Bulimia led to shame. “Deep shame, and deep secrecy, which leads to more shame. I was 39 before I could form a proper romantic relationship, because I was so deeply ashamed of myself.”

How did she start to recover? “Learning that what I was feeling about food and my body wasn’t a personal flaw. It was actually a normal response to living in a culture that disrespects bigness and a life of severely restricting food. That gave me huge relief. First I found intuitive eating, then I found weight-neutral healthcare and both those things made a bit of a difference. Then I found body-image coaching from a trauma perspective, and cognitive behavioural coaching. These days I can eat freely, see photos of myself and go to social functions without food and body thoughts haranguing me. I’d love to see every woman have that freedom.”
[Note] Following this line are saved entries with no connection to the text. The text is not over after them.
(* ===== verification/File.v ===== *)
(** Open files and pipes (file.c, pipe.c) on the state of the kernel.

    A [struct file *] is an index of [ftable.file].  The bytes that a read
    copies to its address are its result, and the caller of a write passes the
    bytes at the address. *)

From Stdlib Require Import ZArith Lia.
From stdpp Require Import base numbers strings option gmap sets list list_numbers.
From S2P Require Import Prelude Spinlock Mem Kalloc Bio Log Fs Pipe Proc Kernel Paging.

(** * The table of open files *)
Definition fget {T} (f : nat) (g : file → T) : M ftable_state T := λ s,
  match ft_file s !! f with Some x => Ok (g x, s) | None => Fault end.
Definition fset (f : nat) (g : file → file) : M ftable_state unit := λ s,
  match ft_file s !! f with
  | Some x => Ok (tt, put ft_arr (<[f := g x]> (ft_file s)) s)
  | None => Fault
  end.

Definition x_ref v f := File (fl_type f) v (fl_readable f) (fl_writable f) (fl_pipe f) (fl_ip f) (fl_off f).
Definition x_type v f := File v (fl_ref f) (fl_readable f) (fl_writable f) (fl_pipe f) (fl_ip f) (fl_off f).
Definition x_off v f := File (fl_type f) (fl_ref f) (fl_readable f) (fl_writable f) (fl_pipe f) (fl_ip f) v.
(** The fields that an open sets, the reference count apart. *)
Definition x_pipe (r w : bool) (p : Z) f := File FD_PIPE (fl_ref f) r w p (fl_ip f) (fl_off f).
Definition x_inode (r w : bool) (ip : nat) f := File FD_INODE (fl_ref f) r w (fl_pipe f) ip 0.

Definition fileinit : M ftable_state unit := mmod (put ft_lk false).

Definition filealloc : M ftable_state (option nat) :=
  acquire ft_lk;;
  l ← mget ft_file;
  match list_find (λ f, fl_ref f = 0) l with
  | Some (i, _) => fset i (x_ref 1);; release ft_lk;; mret (Some i)
  | None => release ft_lk;; mret None
  end.

Definition filedup (f : nat) : M ftable_state nat :=
  acquire ft_lk;;
  r ← fget f fl_ref;
  if r <? 1 then mpanic "filedup"
  else fset f (x_ref (r + 1));; release ft_lk;; mret f.

(** [fileclose] up to its last release: the file to close, if this was the
    last reference. *)
Definition fileclose_ref (f : nat) : M ftable_state (option file) :=
  acquire ft_lk;;
  r ← fget f fl_ref;
  if r <? 1 then mpanic "fileclose"
  else
    fset f (x_ref (r - 1));;
    if 0 <? r - 1 then release ft_lk;; mret None
    else
      ff ← fget f id;
      fset f (x_ref 0);;
      fset f (x_type FD_NONE);;
      release ft_lk;;
      mret (Some ff).

Section file.
Context `{KernelImage} `{BlockDriver}.
(** The running process: [myproc()] and [myproc()->pid]. *)
Variables (cur : nat) (mypid : Z).
Variable devsw_read : Z → option (nat → Z → M fs_state (Z * list Z)).
Variable devsw_write : Z → option (nat → list Z → M fs_state Z).

(** * Pipes in memory *)

(** [*p] and [*p = ..] of a [struct pipe *]. *)
Definition pipe_at (p : Z) : M kernel pipe := λ s,
  match kn_pipes s !! p with Some x => Ok (x, s) | None => Fault end.
Definition pipe_set (p : Z) (x : pipe) : M kernel unit := zoom PIPES (mmod (insert p x)).

Definition pipe_acquire (p : Z) : M kernel unit :=
  x ← pipe_at p;
  if pp_lock x then mpanic "acquire" else pipe_set p (pp_put_lock true x).
Definition pipe_release (p : Z) : M kernel unit :=
  x ← pipe_at p;
  if pp_lock x then pipe_set p (pp_put_lock false x) else mpanic "release".

(** [&p->nread] and [&p->nwrite] as sleep channels. *)
Definition chan_nread (p : Z) : Z := p + 564.
Definition chan_nwrite (p : Z) : Z := p + 568.

Definition pipeclose (p : Z) (writable : bool) : M kernel unit :=
  pipe_acquire p;;
  x ← pipe_at p;
  (if writable then pipe_set p (pp_put_writeopen false x);; zoom PT (wakeup (chan_nread p))
   else pipe_set p (pp_put_readopen false x);; zoom PT (wakeup (chan_nwrite p)));;
  x ← pipe_at p;
  if negb (pp_readopen x) && negb (pp_writeopen x) then
    pipe_release p;;
    zoom KM (kfree p);;
    zoom PIPES (mmod (delete p))
  else pipe_release p.

Definition pipewrite (p : Z) (addr : list Z) : M kernel Z :=
  pipe_acquire p;;
  killed ← zoom PT (pget cur p_killed);
  x ← pipe_at p;
  match pipewrite_run (negb (killed =? 0)) addr x with
  | (WDone, x) =>
      pipe_set p x;; zoom PT (wakeup (chan_nread p));; pipe_release p;; mret (Z.of_nat (length addr))
  | (WFail _, x) => pipe_set p x;; pipe_release p;; mret (-1)
  | (WSleep _, _) => mblock
  end.

(** [copy] stores the bytes at [addr], an address of the user. *)
Definition piperead (p : Z) (copy : list Z → M kernel unit) (n : Z) : M kernel Z :=
  pipe_acquire p;;
  killed ← zoom PT (pget cur p_killed);
  x ← pipe_at p;
  match piperead_run (negb (killed =? 0)) (Z.to_nat n) x with
  | (RDone bytes, x) =>
      pipe_set p x;; copy bytes;; zoom PT (wakeup (chan_nwrite p));; pipe_release p;; mret (Z.of_nat (length bytes))
  | (RFail, x) => pipe_set p x;; pipe_release p;; mret (-1)
  | (RSleep, _) => mblock
  end.

(** * Files *)
Definition kbegin_op : M kernel unit := zoom FS (zoom FLS begin_op).
Definition kend_op : M kernel unit := zoom FS (zoom FLS (end_op mypid)).

Definition fileclose (f : nat) : M kernel unit :=
  r ← zoom FT (fileclose_ref f);
  match r with
  | None => mret tt
  | Some ff =>
      match fl_type ff with
      | FD_PIPE => pipeclose (fl_pipe ff) (fl_writable ff)
      | FD_INODE => kbegin_op;; zoom FS (iput mypid (fl_ip ff));; kend_op
      | FD_NONE => mret tt
      end
  end.

(** [pipealloc] leaves the two files in [*f0] and [*f1]. *)
Definition pipealloc_bad (f0 f1 : option nat) : M kernel (option (nat * nat)) :=
  (match f0 with Some f => fileclose f | None => mret tt end);;
  (match f1 with Some f => fileclose f | None => mret tt end);;
  mret None.

Definition pipealloc : M kernel (option (nat * nat)) :=
  f0 ← zoom FT filealloc;
  match f0 with
  | None => pipealloc_bad None None
  | Some i =>
      f1 ← zoom FT filealloc;
      match f1 with
      | None => pipealloc_bad (Some i) None
      | Some j =>
          p ← kalloc mypid (-1) 0;
          if p =? 0 then pipealloc_bad (Some i) (Some j)
          else
            d ← zoom KM (mget (λ s, read_bytes (k_mem s) (p + 52) (Z.to_nat PIPESIZE)));
            pipe_set p (Pipe false d 0 0 true true);;
            zoom FT (fset i (x_pipe true false p));;
            zoom FT (fset j (x_pipe false true p));;
            mret (Some (i, j))
      end
  end.

Definition filestat (f : nat) : M kernel (option stat) :=
  x ← zoom FT (fget f id);
  match fl_type x with
  | FD_INODE =>
      zoom FS (ilock mypid (Some (fl_ip x)));;
      st ← zoom FS (stati (fl_ip x));
      zoom FS (iunlock mypid (Some (fl_ip x)));;
      mret (Some st)
  | _ => mret None
  end.

(** [readi] copies block by block with the inode locked; here the bytes are
    stored when it has them all. *)
Definition fileread (f : nat) (copy : list Z → M kernel unit) (n : Z) : M kernel Z :=
  x ← zoom FT (fget f id);
  if negb (fl_readable x) then mret (-1)
  else
    match fl_type x with
    | FD_PIPE => piperead (fl_pipe x) copy n
    | FD_INODE =>
        zoom FS (ilock mypid (Some (fl_ip x)));;
        '(r, bytes) ← zoom FS (readi mypid devsw_read (fl_ip x) (fl_off x) n);
        copy bytes;;
        (if 0 <? r then zoom FT (fset f (x_off (u32 (fl_off x + r)))) else mret tt);;
        zoom FS (iunlock mypid (Some (fl_ip x)));;
        mret r
    | FD_NONE => mpanic "fileread"
    end.

(** [((MAXOPBLOCKS-1-1-2) / 2) * 512] *)
Definition write_max : Z := 1536.

Fixpoint filewrite_loop (fuel f : nat) (addr : list Z) (i n : Z) : M kernel Z :=
  match fuel with
  | O => mnofuel
  | S fuel =>
      if i <? n then
        let n1 := if write_max <? n - i then write_max else n - i in
        x ← zoom FT (fget f id);
        kbegin_op;;
        zoom FS (ilock mypid (Some (fl_ip x)));;
        r ← zoom FS (writei mypid devsw_write (fl_ip x) (drop (Z.to_nat i) addr) (fl_off x) n1);
        (if 0 <? r then zoom FT (fset f (x_off (u32 (fl_off x + r)))) else mret tt);;
        zoom FS (iunlock mypid (Some (fl_ip x)));;
        kend_op;;
        if r <? 0 then mret i
        else if negb (r =? n1) then mpanic "short filewrite"
        else filewrite_loop fuel f addr (i + r) n
      else mret i
  end.

Definition filewrite (f : nat) (addr : list Z) (n : Z) : M kernel Z :=
  x ← zoom FT (fget f id);
  if negb (fl_writable x) then mret (-1)
  else
    match fl_type x with
    | FD_PIPE => pipewrite (fl_pipe x) (take (Z.to_nat n) addr)
    | FD_INODE =>
        i ← filewrite_loop (S (S (Z.to_nat n))) f addr 0 n;
        mret (if i =? n then n else -1)
    | FD_NONE => mpanic "filewrite"
    end.
End file.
To rewind briefly, what is weight-neutral healthcare? “It’s healthcare delivered outside of a weight perspective. The focus is on health behaviours rather than measuring weight, which is largely out of our control. It’s very hard to find weight-neutral health providers in New Zealand. But they’re becoming more prevalent, particularly in the States and the U.K.”

It’s rare to find coaches like her: coaches using trauma-informed CBT (Cognitive Behavioural Therapy), challenging internalised anti-fat bias, intuitive eating, and thinking – from a feminist perspective. “I believe the way we’re socialised as women has such a big impact on what we’re indoctrinated to believe, and once we really get insight into that, we get so much empowerment, and improvements in our health.”